Our most advanced and fully-owned compound (IMCgp100) is now in Phase II for Malignant melanoma (skin cancer) and in Phase I for Uveal melanoma (melanoma of the eye). Both cancers have high-unmet medical need and we have shown good data from the trials so far.

What is even better is that we have shown that we needed only 50 micrograms of our compound to reach maximum tolerated dose (MTD) and to avoid toxicity. We have been in discussion with the EMA and already obtained its fast track “label” and the promised reimbursement linked to it.

Editor’s note: It’s interesting to see that Immuncore’s most advanced compound is still fully-owned and that it signed partnerships only for the next ones. It’s usually the opposite, leading Biotech to have options on their biggest assets and making it more difficult to build independent companies.

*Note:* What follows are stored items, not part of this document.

(* ===== verification/_CoqProject ===== *)
-Q . S2P
Prelude.v
RequestState.v
Acl.v
Tags.v
Resource.v
ResourceSpec.v
JobDefinition.v
JobSpec.v
Execution.v
ExecutionSpec.v
Supervisor.v
SupervisorSpec.v
Approval.v
ApprovalSpec.v
Lru.v
LruSpec.v
Stats.v
StatsSpec.v
Tables.v
JobStore.v
JobStoreSpec.v
DefinitionSpec.v
StoreTypeSpec.v
JobRequest.v
JobRequestSpec.v
JobManager.v
JobManagerSpec.v
Scheduler.v
SchedulerSpec.v
LauncherSpec.v
TaskMessage.v
Tasklet.v
TaskletSpec.v
Trigger.v
TriggerSpec.v
Retention.v
Ant.v
AntSpec.v
AntExecutor.v
AntExecutorSpec.v
Queue.v
QueueSpec.v
WsQueue.v
WsQueueSpec.v
Gateway.v
GatewaySpec.v
Account.v
AccountStore.v
AccountManager.v
AccountSpec.v
Diagram.v
DiagramSpec.v
Variables.v
VariablesSpec.v
Artifacts.v
ArtifactsSpec.v
JobResources.v
JobResourcesSpec.v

You’ve signed up with a partner ‘Dream-team’ to move forward. How do you collaborate with them?


Yes, we’ve signed 4 deals so far with GSK, Genentech, MedImmune and Eli Lilly. The first three are “traditional” discovery deals and the one with Eli Lilly is a co-discovery deal. Eli Lilly pays €13.8M  ($15M) upfront per program and €9.2M ($10M) again if it wants to pursue the program, and then we also have an option to co-develop and co-promote the product.

This means we take more of the risk, but could also get more out of the deal if the clinical trials are successful. Right now, these collaborations are still at a pre-clinical stage.

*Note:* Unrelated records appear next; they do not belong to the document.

Lemma itoa_nat_parse fuel n acc :
  (0 <= n < 2 ^ Z.of_nat fuel)%Z -> fuel <> O ->
  digits_acc 0 (itoa_nat fuel n acc) = digits_acc n acc.
Proof.
  revert n acc. induction fuel as [|f IH]; intros n acc Hn Hf; [done|].
  cbn [itoa_nat]. destruct (Z.ltb_spec n 10).
  - cbn [digits_acc]. rewrite Z.mod_small, digit_val_char by lia. done.
  - destruct f as [|f'].
    { change (2 ^ Z.of_nat 1)%Z with 2%Z in Hn. lia. }
    rewrite IH; [| |lia].
    + cbn [digits_acc]. rewrite digit_val_char by (apply Z.mod_pos_bound; lia).
      f_equal. pose proof (Z_div_mod_eq_full n 10). lia.
    + split; [apply Z.div_pos; lia|].
      rewrite Nat2Z.inj_succ, Z.pow_succ_r in Hn by lia.
      apply Z.div_lt_upper_bound; lia.
Qed.

Lemma itoa_nat_nonempty fuel n acc : fuel <> O -> itoa_nat fuel n acc <> EmptyString.
Proof.
  revert n acc. induction fuel as [|f IH]; intros n acc Hf; [done|].
  cbn [itoa_nat]. destruct (n <? 10)%Z; [done|].
  destruct f; [done|]. by apply IH.
Qed.

Lemma parse_itoa_abs a :
  (0 <= a)%Z -> parse_digits (itoa_nat (S (Z.to_nat (Z.log2 a))) a EmptyString) = Some a.
Proof.
  intros Ha. unfold parse_digits.
  destruct (itoa_nat _ _ _) eqn:E.
  { by apply itoa_nat_nonempty in E. }
  rewrite <- E, itoa_nat_parse; [done| |done].
  rewrite Nat2Z.inj_succ, Z2Nat.id by apply Z.log2_nonneg.
  destruct (decide (a = 0%Z)) as [->|Hne]; [split; [lia|reflexivity]|].
  pose proof (Z.log2_spec a). lia.
Qed.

These compounds could rapidly move forward as we have been allowed by the FDA and EMA to move directly from cell-based test to human trials, as we have developed robust in vitro tumor tests.

Editor’s note: Again interesting that Immunocore is willing (and has the ressources) to co-develop a compound with a Big Pharma. This can lead to build up a more sustainable company on the long-run.

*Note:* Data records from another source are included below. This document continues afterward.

Definition HasPermission (u : User) (r : Resource) (action : Z) : User * bool :=
  let '(u, a) := IsAdmin u in
  if a then (u, true)
  else let '(u, p) := GetPermissions u in (u, Perm.Permissions_Has p r action).

(** [BackfillDefaultPermissions]: the defaults whose resource is missing are
    appended; the cached permissions are dropped when something changed. *)
Definition missing_defaults (existing : list Perm.Permission) : list Perm.Permission :=
  filter (fun def => Perm.resource def ∉ map Perm.resource existing) Perm.DefaultPermissions.

Definition BackfillDefaultPermissions (u : User) : User :=
  let existing := Perm.UnmarshalPermissions (SerializedPerms u) in
  match missing_defaults existing with
  | [] => u
  | missing =>
      mkUser (ID u) (OrganizationID u) (Perm.MarshalPermissions (existing ++ missing))
        (SerializedRoles u) None (roles u)
  end.

Definition CopyRolesPermissions (u other : User) : User :=
  mkUser (ID u) (OrganizationID u) (SerializedPerms other) (SerializedRoles other) None None.
Definition ResetPermissionsCache (u : User) : User :=
  mkUser (ID u) (OrganizationID u) (SerializedPerms u) (SerializedRoles u) None None.

(** The caches, when filled, agree with the serialized fields. *)
Definition coherent (u : User) : Prop :=
  (forall p, permissions u = Some p -> p = Perm.NewPermissions (SerializedPerms u)) /\
  (forall r, roles u = Some r -> r = Roles.NewRoles (SerializedRoles u)).

(** What a coherent user is allowed: a function of the serialized fields. *)
Definition is_admin (u : User) : bool := Roles.IsAdmin (Roles.NewRoles (SerializedRoles u)).
Definition is_read_admin (u : User) : bool := Roles.IsReadAdmin (Roles.NewRoles (SerializedRoles u)).
Definition is_permitted (u : User) (r : Resource) (a : Z) : bool :=
  is_admin u || Perm.Permissions_Has (Perm.NewPermissions (SerializedPerms u)) r a.

(** The reads keep the serialized fields and coherence. *)
Definition same_serialized (u v : User) : Prop :=
  SerializedPerms v = SerializedPerms u /\ SerializedRoles v = SerializedRoles u /\
  (coherent u -> coherent v).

Your “sister” company Adaptimmune uses a cell-therapy approach, which shows limited efficacy against solid tumors and faces lot of challenges for example on the pricing side. Is it also the case with your platform?

We are not limited to liquid tumors, and neither is Adaptimmune, and we could do both in the future. This increases significantly the potential of our platform. Moreover, our biologicals are easier and cheaper to produce. This gives us a unique market access opportunity for the future.

This was really a great chat. I was always wondering why Immunocore raised such a crazy amount of money and now I’m start getting it:

It combines an excellent technology, a lot of clinical potential and a low final price. And in addition, Immunocore has assembled a very high-level management team (probably one of the best in Europe – which just expanded last week) and solid financing to move forward.

Their goal is to build a sustainable and successful company as there are very few in Europe – Actelion and Morphosys being the best examples. It’s definitely a company to watch closely in 2016 after such a crazy 2015 year for them…

Feature Image Credit: Immunocore

Update 21/12: Immunocore signed a deal with Eli Lilly and not with Johnson & Johnson, as stated initially.